Juru bicara KPK Tessa Mahardhika Sugiarto. Medcom.id/Candra Yuri Nuralam
Candra Yuri Nuralam • 16 October 2024 09:46
Jakarta: Tersangka kasus dugaan rasuah pengadaan sistem kapal inspeksi perikanan Indonesia (SKIPI) sekaligus Direktur Utama PT Daya Radar Utama (PT DRU) Amir Gunawan hingga kini belum ditahan Komisi Pemberantasan Korupsi (KPK). Lembaga Antirasuah menunggu penghitungan kerugian negara rampung untuk melakukan upaya paksa itu.
“Penyidik juga bekerja sama dengan auditor yang terpilih untuk bisa segera menyelesaikan penghitungan kerugian negara sehingga tersangka bisa ditahan,” kata Juru Bicara KPK Tessa Mahardhika Sugiarto di Jakarta, Rabu, 16 Oktober 2024.
Tessa menjelaskan kasus pengadaan SKIPI diusut menggunakan Pasal 2 dan Pasal 3 dalam Undang-Undang Tindak Pidana Korupsi. Penghitungan kerugian negara penting untuk pembuktian dalam persidangan.
“Karena kalau seandainya tersangka ditahan dan penghitungan kerugian negaranya juga belum selesai tentunya akan menjadi kekurangan pada saat berkas tersebut disajikan ke persidangan,” ucap Tessa.
Hingga kini KPK terus mendorong auditor merampungkan penghitungan kerugian negara dalam perkara itu. Sehingga, proses hukum tersangkanya bisa berjalan sampai persidangan.
KPK menetapkan empat tersangka kasus dugaan korupsi pengadaan kapal patroli di Ditjen Bea dan Cukai dan KKP. Keempat orang itu yakni Direktur Utama PT Daya Radar Utama (PT DRU), Amir Gunawan; pejabat pembuat komitmen (PPK) Bea dan Cukai, Istadi Prahastanto; Ketua Panitia Lelang, Heru Sumarwanto; dan Aris Rustandi selaku PPK KKP.
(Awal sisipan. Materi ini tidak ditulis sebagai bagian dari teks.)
(* ===== verification/IrEffects.v ===== *)
(** The effect model of the middle-end IR: src/ir/analysis/effects.ts.  Two tables say
    what an instruction does: [effectsOf], for the scheduler and value numbering, and
    [isSideEffecting], for dead-code elimination.  The cache of effectsOf, which is keyed
    by the identity of instruction objects, is left out.

    The tables are compared: where dead-code
    elimination may drop an instruction that the scheduler takes to write, call or leave;
    and the conflict relation of the scheduler. *)

From S2P Require Import Prelude WasmModel IrNodes.

Record IrEffects := mkEffects {
  readsHeap : bool; writesHeap : bool; control : bool; allSlots : bool; readSlots : gset Z; writeSlots : gset Z }.

#[global] Instance IrEffects_eq_dec : EqDecision IrEffects.
Proof. solve_decision. Defined.

Definition pure_fx : IrEffects := mkEffects false false false false ∅ ∅.
Definition reads_fx : IrEffects := mkEffects true false false false ∅ ∅.
Definition writes_fx : IrEffects := mkEffects false true false false ∅ ∅.
Definition call_fx : IrEffects := mkEffects true true false false ∅ ∅.
Definition control_fx : IrEffects := mkEffects true true true false ∅ ∅.
Definition slots_fx : IrEffects := mkEffects true true false true ∅ ∅.

Definition merge_fx (fx s : IrEffects) : IrEffects :=
  mkEffects (readsHeap fx || readsHeap s) (writesHeap fx || writesHeap s) (control fx || control s)
    (allSlots fx || allSlots s) (readSlots fx ∪ readSlots s) (writeSlots fx ∪ writeSlots s).

Section effects.
Context `{IrTypes}.

Definition leaf_effects (l : IrLeaf) : IrEffects :=
  match l with
  | IrInstrConst _ | IrInstrStringConst _ _ _ | IrInstrIntrinsic _ _ _ _ | IrInstrBinary _ _ _ | IrInstrUnary _ _
  | IrInstrSelect _ _ _ | IrInstrBox _ _ | IrInstrUnbox _ _ _ | IrInstrTagTest _ _ _ | IrInstrDynTruthy _
  | IrInstrDynUndefined | IrInstrDynTypeof _ | IrInstrDynToString _ | IrInstrDynJsonStringify _
  | IrInstrDynObjectTag _ | IrInstrDynStringCarrier _ | IrInstrCoerceToExternref _ | IrInstrStringConcat _ _ _ _ _
  | IrInstrStringEq _ _ _ _ | IrInstrStringLen _ _ _ | IrInstrStringCharAt _ _ _ _ _ | IrInstrStringCharCodeAt _ _ _ _
  | IrInstrObjectNew _ _ | IrInstrVecNewFixed _ _ _ | IrInstrRefCellNew _ | IrInstrClosureNew _ _ _ _ _ _
  | IrInstrRegExpLiteral _ _ => pure_fx
  | IrInstrGlobalGet _ | IrInstrObjectGet _ _ | IrInstrClassGet _ _ | IrInstrClassInstanceOf _ _ | IrInstrVecGet _ _
  | IrInstrVecLen _ _ | IrInstrRefCellGet _ | IrInstrClosureCap _ _ | IrInstrFnctorGet _ _ _ => reads_fx
  | IrInstrGlobalSet _ _ | IrInstrObjectSet _ _ _ | IrInstrClassSet _ _ _ | IrInstrRefCellSet _ _
  | IrInstrVecSet _ _ _ | IrInstrVecSetLength _ _ => writes_fx
  | IrInstrDynEq _ _ loose _ => mkEffects loose loose false false ∅ ∅
  | IrInstrCall _ _ | IrInstrClassCall _ _ _ _ _ | IrInstrClassSuperInit _ _ _ _ | IrInstrClassSuperCall _ _ _ _ _ _
  | IrInstrClassStaticCall _ _ _ _ | IrInstrClosureCall _ _ | IrInstrExternCall _ _ _ _ _ | IrInstrClassNew _ _ _
  | IrInstrFnctorNew _ _ _ _ | IrInstrDynConstruct _ _ | IrInstrDynArgumentsLength _ | IrInstrDynCurrentThis _
  | IrInstrDynGlobalObject | IrInstrDynInstanceOfFunction _ _ | IrInstrDynInstanceOf _ _ | IrInstrDynPublishArgc _
  | IrInstrDynOwnProperty _ _ _ | IrInstrExternNew _ _ _ _ | IrInstrExternProp _ _ _ _ | IrInstrExternPropSet _ _ _ _ _
  | IrInstrDynMemberGet _ _ | IrInstrDynMemberSet _ _ _ _ | IrInstrDynToNumber _ | IrInstrIterNew _ _
  | IrInstrIterNext _ | IrInstrIterDone _ | IrInstrIterValue _ | IrInstrIterReturn _ => call_fx
  | IrInstrThrow _ | IrInstrStringRepeat _ _ _ _ _ _ | IrInstrBrLabel _ _ | IrInstrAwait _ | IrInstrAsyncReturn _
  | IrInstrAsyncThrow _ | IrInstrEarlyReturn _ => control_fx
  | IrInstrGenPush _ _ | IrInstrGenEpilogue _ | IrInstrGenYieldStar _ _ | IrInstrGenSetReturn _ _ _
  | IrInstrRawWasm _ _ => slots_fx
  | IrInstrSlotRead slotIndex => mkEffects false false false false {[slotIndex]} ∅
  | IrInstrSlotWrite slotIndex _ => mkEffects false false false false ∅ {[slotIndex]}
  end.

Definition forof_effects (h : IrForOf) : IrEffects :=
  match h with
  | IrInstrForOfVec _ _ counterSlot lengthSlot vecSlot dataSlot elementSlot =>
      mkEffects true false false false ∅ (list_to_set [counterSlot; lengthSlot; vecSlot; dataSlot; elementSlot])
  | IrInstrForOfIter _ iterSlot resultSlot elementSlot =>
      mkEffects true true false false ∅ (list_to_set [iterSlot; resultSlot; elementSlot])
  | IrInstrForOfString _ counterSlot lengthSlot strSlot elementSlot _ =>
      mkEffects true false false false ∅ (list_to_set [counterSlot; lengthSlot; strSlot; elementSlot])
  end.

Fixpoint effectsOf (i : IrInstr) : IrEffects :=
  let mergeBuffer := fix mergeBuffer (body : list IrInstr) (fx : IrEffects) : IrEffects :=
    match body with [] => fx | sub :: body' => mergeBuffer body' (merge_fx fx (effectsOf sub)) end in
  match i with
  | Leaf _ l => leaf_effects l
  | ForOf _ h body _ => mergeBuffer body (forof_effects h)
  | IrInstrWhileLoop _ cond _ body _ _ => mergeBuffer body (mergeBuffer cond pure_fx)
  | IrInstrForLoop _ cond _ body update _ => mergeBuffer update (mergeBuffer body (mergeBuffer cond pure_fx))
  | IrInstrTry _ body c f =>
      let fx := mergeBuffer body pure_fx in
      let fx := match c with Some (_, l) => mergeBuffer l fx | None => fx end in
      match f with Some l => mergeBuffer l fx | None => fx end
  | IrInstrIf _ _ t _ e _ | IrInstrIfStmt _ _ t e => mergeBuffer e (mergeBuffer t pure_fx)
  | IrInstrLabeledBlock _ _ body => mergeBuffer body pure_fx
  | IrInstrSwitch _ _ _ _ bodies _ =>
      (fix every (ls : list (list IrInstr)) (fx : IrEffects) : IrEffects :=
         match ls with [] => fx | l :: ls' => every ls' (mergeBuffer l fx) end) bodies pure_fx
  end.

Definition effectsArePure (fx : IrEffects) : bool :=
  negb (readsHeap fx) && negb (writesHeap fx) && negb (control fx) && negb (allSlots fx)
  && bool_decide (size (readSlots fx) = 0%nat) && bool_decide (size (writeSlots fx) = 0%nat).

Definition effectsConflict (a b : IrEffects) : bool :=
  if writesHeap a && (readsHeap b || writesHeap b) then true
  else if writesHeap b && readsHeap a then true
  else
    let aTouchesSlots := allSlots a || bool_decide (0 < size (readSlots a))%nat || bool_decide (0 < size (writeSlots a))%nat in
    let bTouchesSlots := allSlots b || bool_decide (0 < size (readSlots b))%nat || bool_decide (0 < size (writeSlots b))%nat in
    if allSlots a && bTouchesSlots then true
    else if allSlots b && aTouchesSlots then true
    else if existsb (λ s, bool_decide (s ∈ readSlots b) || bool_decide (s ∈ writeSlots b)) (elements (writeSlots a)) then true
    else existsb (λ s, bool_decide (s ∈ readSlots a)) (elements (writeSlots b)).

(** * The table of dead-code elimination *)

Definition leaf_side_effecting (l : IrLeaf) : bool :=
  match l with
  | IrInstrRawWasm _ _ | IrInstrCall _ _ | IrInstrGlobalSet _ _ | IrInstrClosureCall _ _ | IrInstrRefCellSet _ _
  | IrInstrObjectSet _ _ _ | IrInstrClassCall _ _ _ _ _ | IrInstrClassSet _ _ _ | IrInstrClassNew _ _ _
  | IrInstrFnctorNew _ _ _ _ | IrInstrDynConstruct _ _ | IrInstrClassSuperInit _ _ _ _ | IrInstrClassSuperCall _ _ _ _ _ _
  | IrInstrClassStaticCall _ _ _ _ | IrInstrSlotWrite _ _ | IrInstrVecSet _ _ _ | IrInstrVecSetLength _ _
  | IrInstrDynMemberSet _ _ _ _ | IrInstrDynToNumber _ => true
  | IrInstrDynEq _ _ loose _ => loose
  | IrInstrIterNew _ _ | IrInstrIterNext _ | IrInstrIterReturn _ | IrInstrGenPush _ _ | IrInstrGenEpilogue _
  | IrInstrGenYieldStar _ _ | IrInstrGenSetReturn _ _ _ | IrInstrThrow _ | IrInstrBrLabel _ _ | IrInstrExternNew _ _ _ _
  | IrInstrExternCall _ _ _ _ _ | IrInstrExternPropSet _ _ _ _ _ | IrInstrExternProp _ _ _ _ | IrInstrRegExpLiteral _ _
  | IrInstrStringRepeat _ _ _ _ _ _ | IrInstrAwait _ | IrInstrAsyncReturn _ | IrInstrAsyncThrow _ | IrInstrEarlyReturn _ => true
  | _ => false
  end.

Definition isSideEffecting (i : IrInstr) : bool :=
  match i with
  | Leaf _ l => leaf_side_effecting l
  | IrInstrIf _ _ _ _ _ _ => false
  | ForOf _ _ _ _ | IrInstrTry _ _ _ _ | IrInstrWhileLoop _ _ _ _ _ _ | IrInstrForLoop _ _ _ _ _ _ | IrInstrIfStmt _ _ _ _
  | IrInstrLabeledBlock _ _ _ | IrInstrSwitch _ _ _ _ _ _ => true
  end.
End effects.

(** The summary says more than reading. *)
Definition acts (fx : IrEffects) : bool := writesHeap fx || control fx || allSlots fx || bool_decide (writeSlots fx ≠ ∅).

Lemma acts_merge a b : acts (merge_fx a b) = acts a || acts b.
Proof.
  destruct a as [a1 a2 a3 a4 a5 a6], b as [b1 b2 b3 b4 b5 b6]. unfold acts, merge_fx. cbn.
  assert (bool_decide (a6 ∪ b6 ≠ ∅) = bool_decide (a6 ≠ ∅) || bool_decide (b6 ≠ ∅)) as ->.
  { apply eq_true_iff_eq. rewrite orb_true_iff, !bool_decide_eq_true. split; [|set_solver].
    intros Hn. destruct (decide (a6 = ∅)) as [->|]; [right; set_solver|by left]. }
  destruct a2, a3, a4, b2, b3, b4, (bool_decide (a6 ≠ ∅)); done.
Qed.

Section tables.
Context `{IrTypes}.

(** [mergeBuffer]. *)
Definition mergeBuffer : list IrInstr → IrEffects → IrEffects :=
  fix mergeBuffer (body : list IrInstr) (fx : IrEffects) : IrEffects :=
    match body with [] => fx | sub :: body' => mergeBuffer body' (merge_fx fx (effectsOf sub)) end.

Lemma mergeBuffer_acts body fx : acts (mergeBuffer body fx) = acts fx || existsb (λ x, acts (effectsOf x)) body.
Proof.
  revert fx. induction body as [|x body IH]; intros fx; cbn; [by rewrite orb_false_r|]. rewrite IH, acts_merge. by rewrite orb_assoc.
Qed.

Lemma if_acts b c t tv e ev : acts (effectsOf (IrInstrIf b c t tv e ev)) = true ↔ ∃ x, x ∈ t ++ e ∧ acts (effectsOf x) = true.
Proof.
  change (effectsOf (IrInstrIf b c t tv e ev)) with (mergeBuffer e (mergeBuffer t pure_fx)). rewrite !mergeBuffer_acts, !orb_true_iff, !existsb_exists.
  setoid_rewrite elem_of_app. setoid_rewrite list_elem_of_In. split; [|naive_solver].
  intros [[Hp|(x & Hx & Hc)]|(x & Hx & Hc)]; [done|exists x; auto..].
Qed.

(** Where the two tables part: a value-producing [if] may be dropped whatever its arms
    do, and so may a read of a dynamic member, which the scheduler takes for a call. *)
Lemma droppable_if b c t tv e ev x : x ∈ t ++ e → acts (effectsOf x) = true →
  acts (effectsOf (IrInstrIf b c t tv e ev)) = true ∧ isSideEffecting (IrInstrIf b c t tv e ev) = false.
Proof. intros Hx Ha. split; [|done]. apply if_acts. by exists x. Qed.

Example droppable_read b x y :
  acts (effectsOf (Leaf b (IrInstrDynMemberGet x y))) = true ∧ isSideEffecting (Leaf b (IrInstrDynMemberGet x y)) = false.
Proof. done. Qed.

(** * Conflicts *)

Definition touches_slots (fx : IrEffects) : Prop := allSlots fx = true ∨ readSlots fx ≠ ∅ ∨ writeSlots fx ≠ ∅.

Lemma size_pos (X : gset Z) : bool_decide (0 < size X)%nat = bool_decide (X ≠ ∅).
Proof.
  apply bool_decide_ext. split.
  - intros Hs ->. rewrite size_empty in Hs. lia.
  - intros Hn. destruct (size X) eqn:E; [|lia]. by apply size_empty_inv, leibniz_equiv in E.
Qed.

(** Two summaries conflict when one writes the heap that the other touches, or a slot. *)
Lemma effectsConflict_spec a b : effectsConflict a b = true ↔
  (writesHeap a = true ∧ (readsHeap b = true ∨ writesHeap b = true)) ∨ (writesHeap b = true ∧ readsHeap a = true) ∨
  (allSlots a = true ∧ touches_slots b) ∨ (allSlots b = true ∧ touches_slots a) ∨
  (∃ s, s ∈ writeSlots a ∧ (s ∈ readSlots b ∨ s ∈ writeSlots b)) ∨ (∃ s, s ∈ writeSlots b ∧ s ∈ readSlots a).
Proof.
  unfold effectsConflict, touches_slots. rewrite !size_pos.
  assert (∀ (X : gset Z) f, existsb f (elements X) = true ↔ ∃ s, s ∈ X ∧ f s = true) as Hex.
  { intros X f. rewrite existsb_exists. setoid_rewrite <-list_elem_of_In. by setoid_rewrite elem_of_elements. }
  assert (∀ c d : bool, (if c then true else d) = c || d) as Hif by (by intros []). cbv zeta. rewrite !Hif, !orb_true_iff, !andb_true_iff, !orb_true_iff, !bool_decide_eq_true, !Hex.
  setoid_rewrite orb_true_iff. setoid_rewrite bool_decide_eq_true. tauto.
Qed.
End tables.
Istadi, Amir dan Heru diduga melakukan sejumlah perbuatan melawan hukum dalam proses pengadaan hingga pelaksanaan pekerjaan pengadaan 16 kapal patroli cepat (Fast Patrol Boat/FCB) di Ditjen Bea dan Cukai. Salah satunya, mengarahkan panitia lelang agar memilih PT DRU untuk menggarap proyek tahun jamak 2013-2015 senilai Rp1,12 triliun tersebut.
Namun setelah dilakukan uji coba, kecepatan dan sertifikasi dual-class 16 kapal patroli itu tidak sesuai dengan yang dipersyaratkan di kontrak. Meski tidak sesuai, pihak Ditjen Bea dan Cukai tetap menerima dan menindaklanjuti pembayaran.
Selama proses pengadaan Istadi dan kawan-kawan menerima 7.000 Euro sebagai sole agent mesin yang dipakai oleh 16 kapal patroli cepat tersebut. Dugaan kerugian negara dalam perkara ini mencapai Rp117.736.941.127.
Kemudian pada perkara berikutnya, Amir dan Aris diduga melakukan cawe-cawe dalam penandatangan kontrak kerja pengadaan 4 unit kapal 60 meter untuk Sistem Kapal Inspeksi Perikanan (SKIPI) pada Ditjen Pengawasan Sumber Daya Kelautan dan Perikanan KKP. Nilai kontrak proyek ini USD58.307.789.
Aris diketahui membayar seluruh termin pembayaran proyek pengadaan empat kapal SKIPI kepada PT DRU senilai USD58.307.788 atau setara Rp744.089.959.059. Padahal, biaya pembangunan empat kapal itu hanya Rp446.267.570.055.
Tak hanya itu, KPK mensinyalir terdapat sejumlah perbuatan melawan hukum lain dalam proses pengadaan. Di antaranya, belum adanya Engineering Estimate, persekongkolan dalam tender, dokumen yang tidak benar dan sejumlah PMH lainnya.
Empat kapal SKIPI itu juga diduga tidak sesuai spesifikasi yang diisyaratkan dan dibutuhkan, misalnya kecepatan tidak mencapai syarat yang ditentukan, kekurangan panjang kapal sekitar 26 cm, markup volume plat baja dan aluminium serta kekurangan perlengkapan kapal lain. Kerugian negara dari kasus ini mencapai Rp61.540.127.782.